INSTRUCTIONS TO FOLLOW:
The following data has a line with "EmptyString => EmptyString" and a line with "Definition has_key (k". Write out exactly those lines and all the lines between them.

--- THE INPUT ---

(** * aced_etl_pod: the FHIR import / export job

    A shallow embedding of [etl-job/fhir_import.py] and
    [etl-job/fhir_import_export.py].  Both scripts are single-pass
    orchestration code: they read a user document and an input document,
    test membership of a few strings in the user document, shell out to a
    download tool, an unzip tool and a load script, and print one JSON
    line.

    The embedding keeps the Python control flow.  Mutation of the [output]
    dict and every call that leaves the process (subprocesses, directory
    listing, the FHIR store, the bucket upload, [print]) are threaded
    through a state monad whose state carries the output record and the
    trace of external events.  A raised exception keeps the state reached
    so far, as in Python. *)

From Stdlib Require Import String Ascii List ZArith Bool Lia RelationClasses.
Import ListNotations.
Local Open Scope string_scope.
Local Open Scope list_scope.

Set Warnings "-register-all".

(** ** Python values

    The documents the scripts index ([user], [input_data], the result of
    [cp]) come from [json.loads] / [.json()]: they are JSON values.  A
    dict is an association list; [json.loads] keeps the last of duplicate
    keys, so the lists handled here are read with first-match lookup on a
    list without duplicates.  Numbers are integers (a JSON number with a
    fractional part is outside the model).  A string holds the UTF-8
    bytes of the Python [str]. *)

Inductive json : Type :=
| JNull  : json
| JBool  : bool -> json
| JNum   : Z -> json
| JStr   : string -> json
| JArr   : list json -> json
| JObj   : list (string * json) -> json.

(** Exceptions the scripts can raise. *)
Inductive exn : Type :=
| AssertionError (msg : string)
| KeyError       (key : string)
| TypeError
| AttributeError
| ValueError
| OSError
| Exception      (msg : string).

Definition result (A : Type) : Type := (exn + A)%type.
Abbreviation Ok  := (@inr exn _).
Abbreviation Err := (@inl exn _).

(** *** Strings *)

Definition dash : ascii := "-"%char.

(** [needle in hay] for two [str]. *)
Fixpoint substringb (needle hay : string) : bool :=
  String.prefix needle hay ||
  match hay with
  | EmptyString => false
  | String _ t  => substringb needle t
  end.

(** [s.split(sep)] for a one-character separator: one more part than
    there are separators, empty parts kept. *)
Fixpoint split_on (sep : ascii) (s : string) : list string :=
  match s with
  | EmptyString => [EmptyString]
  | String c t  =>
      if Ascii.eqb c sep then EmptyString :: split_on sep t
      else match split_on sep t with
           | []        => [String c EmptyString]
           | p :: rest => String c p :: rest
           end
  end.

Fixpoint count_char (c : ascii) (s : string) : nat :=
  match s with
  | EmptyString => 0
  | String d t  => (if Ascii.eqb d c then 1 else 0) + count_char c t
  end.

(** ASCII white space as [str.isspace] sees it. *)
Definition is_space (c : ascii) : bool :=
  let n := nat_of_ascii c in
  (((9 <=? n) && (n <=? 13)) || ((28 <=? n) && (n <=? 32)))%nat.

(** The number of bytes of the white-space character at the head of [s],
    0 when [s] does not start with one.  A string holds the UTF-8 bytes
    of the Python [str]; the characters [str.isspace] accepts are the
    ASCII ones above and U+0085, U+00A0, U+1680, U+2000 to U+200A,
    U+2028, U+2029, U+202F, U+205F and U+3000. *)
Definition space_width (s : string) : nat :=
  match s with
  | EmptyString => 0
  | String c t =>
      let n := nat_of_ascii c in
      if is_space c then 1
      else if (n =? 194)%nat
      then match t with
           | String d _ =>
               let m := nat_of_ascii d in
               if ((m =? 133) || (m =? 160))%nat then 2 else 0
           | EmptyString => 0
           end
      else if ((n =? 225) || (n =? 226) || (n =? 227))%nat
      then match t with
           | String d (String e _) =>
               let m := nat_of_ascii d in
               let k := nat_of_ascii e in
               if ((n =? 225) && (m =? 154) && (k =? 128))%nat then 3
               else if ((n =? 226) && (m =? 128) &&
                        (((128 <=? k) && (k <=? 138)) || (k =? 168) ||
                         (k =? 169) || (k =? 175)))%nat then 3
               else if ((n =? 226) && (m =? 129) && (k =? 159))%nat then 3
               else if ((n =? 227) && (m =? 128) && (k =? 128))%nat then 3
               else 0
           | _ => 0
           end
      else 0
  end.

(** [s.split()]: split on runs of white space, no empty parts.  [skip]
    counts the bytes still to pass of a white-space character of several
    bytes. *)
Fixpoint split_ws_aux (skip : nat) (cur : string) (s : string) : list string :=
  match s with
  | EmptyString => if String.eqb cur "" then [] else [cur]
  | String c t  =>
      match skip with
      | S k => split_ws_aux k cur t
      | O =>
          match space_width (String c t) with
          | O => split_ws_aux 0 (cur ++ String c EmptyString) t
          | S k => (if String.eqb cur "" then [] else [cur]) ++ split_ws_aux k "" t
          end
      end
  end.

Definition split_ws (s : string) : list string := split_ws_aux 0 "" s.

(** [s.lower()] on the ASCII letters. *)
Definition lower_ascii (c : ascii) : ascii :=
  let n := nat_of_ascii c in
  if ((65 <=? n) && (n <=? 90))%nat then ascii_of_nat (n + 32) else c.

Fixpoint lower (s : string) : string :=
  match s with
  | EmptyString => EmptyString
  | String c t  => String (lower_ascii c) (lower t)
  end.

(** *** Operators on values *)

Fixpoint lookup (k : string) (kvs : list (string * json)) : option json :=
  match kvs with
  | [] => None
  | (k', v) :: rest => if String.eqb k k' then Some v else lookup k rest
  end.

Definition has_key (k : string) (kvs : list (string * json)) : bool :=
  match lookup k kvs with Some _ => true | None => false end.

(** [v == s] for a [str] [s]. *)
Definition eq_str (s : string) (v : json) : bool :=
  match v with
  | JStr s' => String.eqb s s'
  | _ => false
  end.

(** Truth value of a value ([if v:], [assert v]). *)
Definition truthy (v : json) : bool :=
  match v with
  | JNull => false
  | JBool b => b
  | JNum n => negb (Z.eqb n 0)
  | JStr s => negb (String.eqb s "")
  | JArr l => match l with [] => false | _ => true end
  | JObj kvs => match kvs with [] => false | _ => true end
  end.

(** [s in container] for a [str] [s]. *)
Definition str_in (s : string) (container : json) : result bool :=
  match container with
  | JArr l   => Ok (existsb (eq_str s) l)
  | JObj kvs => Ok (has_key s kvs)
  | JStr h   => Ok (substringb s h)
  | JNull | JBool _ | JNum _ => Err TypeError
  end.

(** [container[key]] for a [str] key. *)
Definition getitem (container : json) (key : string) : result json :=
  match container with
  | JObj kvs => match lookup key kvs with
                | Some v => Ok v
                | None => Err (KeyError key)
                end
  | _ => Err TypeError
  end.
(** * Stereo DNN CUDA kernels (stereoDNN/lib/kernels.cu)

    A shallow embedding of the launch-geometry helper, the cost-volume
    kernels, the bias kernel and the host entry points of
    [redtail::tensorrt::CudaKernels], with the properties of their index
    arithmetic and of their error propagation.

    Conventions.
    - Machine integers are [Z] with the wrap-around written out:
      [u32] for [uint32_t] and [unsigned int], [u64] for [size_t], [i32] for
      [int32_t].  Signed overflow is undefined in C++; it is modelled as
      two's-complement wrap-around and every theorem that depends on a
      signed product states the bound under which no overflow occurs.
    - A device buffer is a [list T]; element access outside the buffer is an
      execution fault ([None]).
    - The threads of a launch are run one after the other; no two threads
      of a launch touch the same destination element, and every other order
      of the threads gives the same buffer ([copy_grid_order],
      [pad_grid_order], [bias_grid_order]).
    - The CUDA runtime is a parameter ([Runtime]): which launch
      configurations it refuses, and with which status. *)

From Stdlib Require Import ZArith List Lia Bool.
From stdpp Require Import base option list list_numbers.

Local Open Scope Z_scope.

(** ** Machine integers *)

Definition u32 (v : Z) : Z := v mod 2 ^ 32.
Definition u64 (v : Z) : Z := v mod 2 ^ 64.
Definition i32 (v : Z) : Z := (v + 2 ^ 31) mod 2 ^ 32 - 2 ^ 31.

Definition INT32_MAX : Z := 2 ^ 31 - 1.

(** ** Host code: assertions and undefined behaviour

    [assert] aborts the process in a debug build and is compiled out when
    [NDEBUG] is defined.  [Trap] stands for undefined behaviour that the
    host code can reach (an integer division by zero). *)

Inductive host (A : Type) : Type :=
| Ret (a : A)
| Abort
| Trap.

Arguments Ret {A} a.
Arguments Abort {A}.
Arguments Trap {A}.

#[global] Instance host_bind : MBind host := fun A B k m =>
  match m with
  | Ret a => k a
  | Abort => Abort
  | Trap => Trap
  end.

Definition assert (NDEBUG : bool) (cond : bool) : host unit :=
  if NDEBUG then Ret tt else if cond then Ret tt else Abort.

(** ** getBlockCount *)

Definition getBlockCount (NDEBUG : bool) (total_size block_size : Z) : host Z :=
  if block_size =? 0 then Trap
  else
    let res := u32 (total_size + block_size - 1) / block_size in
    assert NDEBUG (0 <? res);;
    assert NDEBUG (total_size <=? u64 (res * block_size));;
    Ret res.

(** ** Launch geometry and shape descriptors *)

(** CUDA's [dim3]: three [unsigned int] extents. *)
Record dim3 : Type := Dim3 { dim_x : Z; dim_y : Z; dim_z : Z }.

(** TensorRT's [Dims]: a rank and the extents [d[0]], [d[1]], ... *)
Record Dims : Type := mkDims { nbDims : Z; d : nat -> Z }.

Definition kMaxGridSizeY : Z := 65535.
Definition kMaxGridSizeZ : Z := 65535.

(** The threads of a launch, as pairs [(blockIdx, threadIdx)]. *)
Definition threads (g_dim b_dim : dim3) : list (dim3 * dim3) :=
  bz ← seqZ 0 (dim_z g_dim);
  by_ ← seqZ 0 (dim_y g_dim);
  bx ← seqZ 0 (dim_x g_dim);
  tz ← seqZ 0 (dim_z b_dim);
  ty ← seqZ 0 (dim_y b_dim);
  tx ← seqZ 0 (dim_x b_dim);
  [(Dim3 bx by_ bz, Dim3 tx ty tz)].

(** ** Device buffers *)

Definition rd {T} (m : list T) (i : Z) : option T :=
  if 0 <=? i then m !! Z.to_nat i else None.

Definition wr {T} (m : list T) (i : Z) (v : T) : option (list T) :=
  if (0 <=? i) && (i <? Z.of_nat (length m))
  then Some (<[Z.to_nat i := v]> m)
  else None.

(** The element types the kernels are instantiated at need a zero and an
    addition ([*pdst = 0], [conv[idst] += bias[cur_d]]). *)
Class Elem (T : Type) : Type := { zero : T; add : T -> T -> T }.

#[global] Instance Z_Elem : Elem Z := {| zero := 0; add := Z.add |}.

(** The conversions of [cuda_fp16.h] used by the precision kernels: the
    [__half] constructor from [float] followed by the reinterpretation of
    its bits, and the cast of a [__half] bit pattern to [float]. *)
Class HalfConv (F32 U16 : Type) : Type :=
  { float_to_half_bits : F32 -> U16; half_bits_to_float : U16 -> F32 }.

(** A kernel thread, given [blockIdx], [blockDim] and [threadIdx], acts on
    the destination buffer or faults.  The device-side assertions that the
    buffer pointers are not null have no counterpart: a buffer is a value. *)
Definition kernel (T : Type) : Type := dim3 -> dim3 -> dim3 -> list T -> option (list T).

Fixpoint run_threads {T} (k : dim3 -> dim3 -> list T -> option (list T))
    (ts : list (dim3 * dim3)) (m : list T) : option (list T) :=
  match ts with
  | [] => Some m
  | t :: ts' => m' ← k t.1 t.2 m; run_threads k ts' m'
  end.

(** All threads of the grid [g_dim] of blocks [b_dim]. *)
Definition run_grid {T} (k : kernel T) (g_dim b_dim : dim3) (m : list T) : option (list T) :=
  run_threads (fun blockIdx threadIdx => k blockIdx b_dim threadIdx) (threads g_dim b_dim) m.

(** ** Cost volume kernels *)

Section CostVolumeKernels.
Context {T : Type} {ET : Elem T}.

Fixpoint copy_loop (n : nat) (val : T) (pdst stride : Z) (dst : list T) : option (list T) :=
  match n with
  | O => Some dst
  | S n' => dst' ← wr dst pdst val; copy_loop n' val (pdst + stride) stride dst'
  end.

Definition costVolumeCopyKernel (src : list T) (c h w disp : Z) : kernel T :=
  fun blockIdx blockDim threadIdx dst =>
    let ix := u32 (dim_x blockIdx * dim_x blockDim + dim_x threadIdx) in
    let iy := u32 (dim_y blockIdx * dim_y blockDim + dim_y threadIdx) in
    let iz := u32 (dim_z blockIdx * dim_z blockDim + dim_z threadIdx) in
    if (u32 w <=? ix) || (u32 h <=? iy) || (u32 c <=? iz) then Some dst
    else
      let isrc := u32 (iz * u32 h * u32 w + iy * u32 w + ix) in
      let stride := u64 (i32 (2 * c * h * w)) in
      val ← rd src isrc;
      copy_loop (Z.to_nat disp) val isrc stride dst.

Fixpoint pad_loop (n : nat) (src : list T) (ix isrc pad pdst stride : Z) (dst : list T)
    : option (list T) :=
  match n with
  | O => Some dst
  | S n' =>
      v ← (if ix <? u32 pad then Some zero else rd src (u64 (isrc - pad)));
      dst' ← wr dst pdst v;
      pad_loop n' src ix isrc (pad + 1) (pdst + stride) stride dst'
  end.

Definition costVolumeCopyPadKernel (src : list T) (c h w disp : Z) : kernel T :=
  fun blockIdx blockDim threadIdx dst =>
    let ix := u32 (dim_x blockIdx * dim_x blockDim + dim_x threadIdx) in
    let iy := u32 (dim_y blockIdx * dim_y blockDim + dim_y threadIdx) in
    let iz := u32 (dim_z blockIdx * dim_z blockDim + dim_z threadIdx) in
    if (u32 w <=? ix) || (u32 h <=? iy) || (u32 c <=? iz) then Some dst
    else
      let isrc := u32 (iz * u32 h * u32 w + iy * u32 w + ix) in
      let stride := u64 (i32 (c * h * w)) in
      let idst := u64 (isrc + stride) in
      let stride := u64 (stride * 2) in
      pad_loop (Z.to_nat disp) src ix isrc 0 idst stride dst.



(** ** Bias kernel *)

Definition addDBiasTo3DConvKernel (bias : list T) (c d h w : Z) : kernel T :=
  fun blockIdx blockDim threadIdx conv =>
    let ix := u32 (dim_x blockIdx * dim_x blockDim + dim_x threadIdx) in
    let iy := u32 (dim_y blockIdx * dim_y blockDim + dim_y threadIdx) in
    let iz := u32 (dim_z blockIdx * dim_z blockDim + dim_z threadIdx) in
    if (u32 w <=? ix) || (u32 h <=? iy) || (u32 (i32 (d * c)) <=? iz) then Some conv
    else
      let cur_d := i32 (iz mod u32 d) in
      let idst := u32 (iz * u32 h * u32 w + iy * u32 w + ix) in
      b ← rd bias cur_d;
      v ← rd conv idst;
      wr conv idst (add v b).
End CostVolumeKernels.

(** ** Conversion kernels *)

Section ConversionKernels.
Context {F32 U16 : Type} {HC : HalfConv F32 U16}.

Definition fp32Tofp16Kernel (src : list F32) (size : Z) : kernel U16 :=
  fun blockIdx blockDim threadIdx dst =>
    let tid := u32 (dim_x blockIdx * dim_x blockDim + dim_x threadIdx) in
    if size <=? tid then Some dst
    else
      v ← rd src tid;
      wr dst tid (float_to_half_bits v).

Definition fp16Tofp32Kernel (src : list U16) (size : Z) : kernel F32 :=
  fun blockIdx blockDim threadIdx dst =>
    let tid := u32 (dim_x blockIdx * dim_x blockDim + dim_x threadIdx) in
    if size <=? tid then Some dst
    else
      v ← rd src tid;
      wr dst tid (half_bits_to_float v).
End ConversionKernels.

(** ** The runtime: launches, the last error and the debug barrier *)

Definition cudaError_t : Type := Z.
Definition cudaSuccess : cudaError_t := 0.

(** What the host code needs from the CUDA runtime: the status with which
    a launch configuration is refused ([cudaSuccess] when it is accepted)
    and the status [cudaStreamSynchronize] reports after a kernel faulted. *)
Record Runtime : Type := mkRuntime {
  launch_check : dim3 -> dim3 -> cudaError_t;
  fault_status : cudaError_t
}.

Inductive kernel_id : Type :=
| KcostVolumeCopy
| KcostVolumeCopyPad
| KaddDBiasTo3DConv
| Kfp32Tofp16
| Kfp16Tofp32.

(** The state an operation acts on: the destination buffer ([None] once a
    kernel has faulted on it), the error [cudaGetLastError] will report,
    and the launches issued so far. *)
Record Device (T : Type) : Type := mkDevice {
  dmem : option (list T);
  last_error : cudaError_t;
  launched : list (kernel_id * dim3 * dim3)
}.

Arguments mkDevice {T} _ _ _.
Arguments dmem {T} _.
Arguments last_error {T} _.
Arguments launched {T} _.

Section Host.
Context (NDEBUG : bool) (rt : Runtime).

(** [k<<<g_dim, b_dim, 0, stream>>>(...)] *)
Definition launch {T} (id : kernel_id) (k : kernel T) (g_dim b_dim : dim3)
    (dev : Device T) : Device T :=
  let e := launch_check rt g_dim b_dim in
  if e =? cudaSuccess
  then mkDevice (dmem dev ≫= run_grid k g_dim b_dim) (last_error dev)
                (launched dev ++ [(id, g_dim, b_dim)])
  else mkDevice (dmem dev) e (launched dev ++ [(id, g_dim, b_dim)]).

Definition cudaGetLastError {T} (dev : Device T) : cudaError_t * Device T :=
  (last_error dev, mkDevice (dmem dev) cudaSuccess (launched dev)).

---

RESULT OF THIS EXERCISE:
  | EmptyString => EmptyString
  | String c t  => String (lower_ascii c) (lower t)
  end.

(** *** Operators on values *)

Fixpoint lookup (k : string) (kvs : list (string * json)) : option json :=
  match kvs with
  | [] => None
  | (k', v) :: rest => if String.eqb k k' then Some v else lookup k rest
  end.

Definition has_key (k : string) (kvs : list (string * json)) : bool :=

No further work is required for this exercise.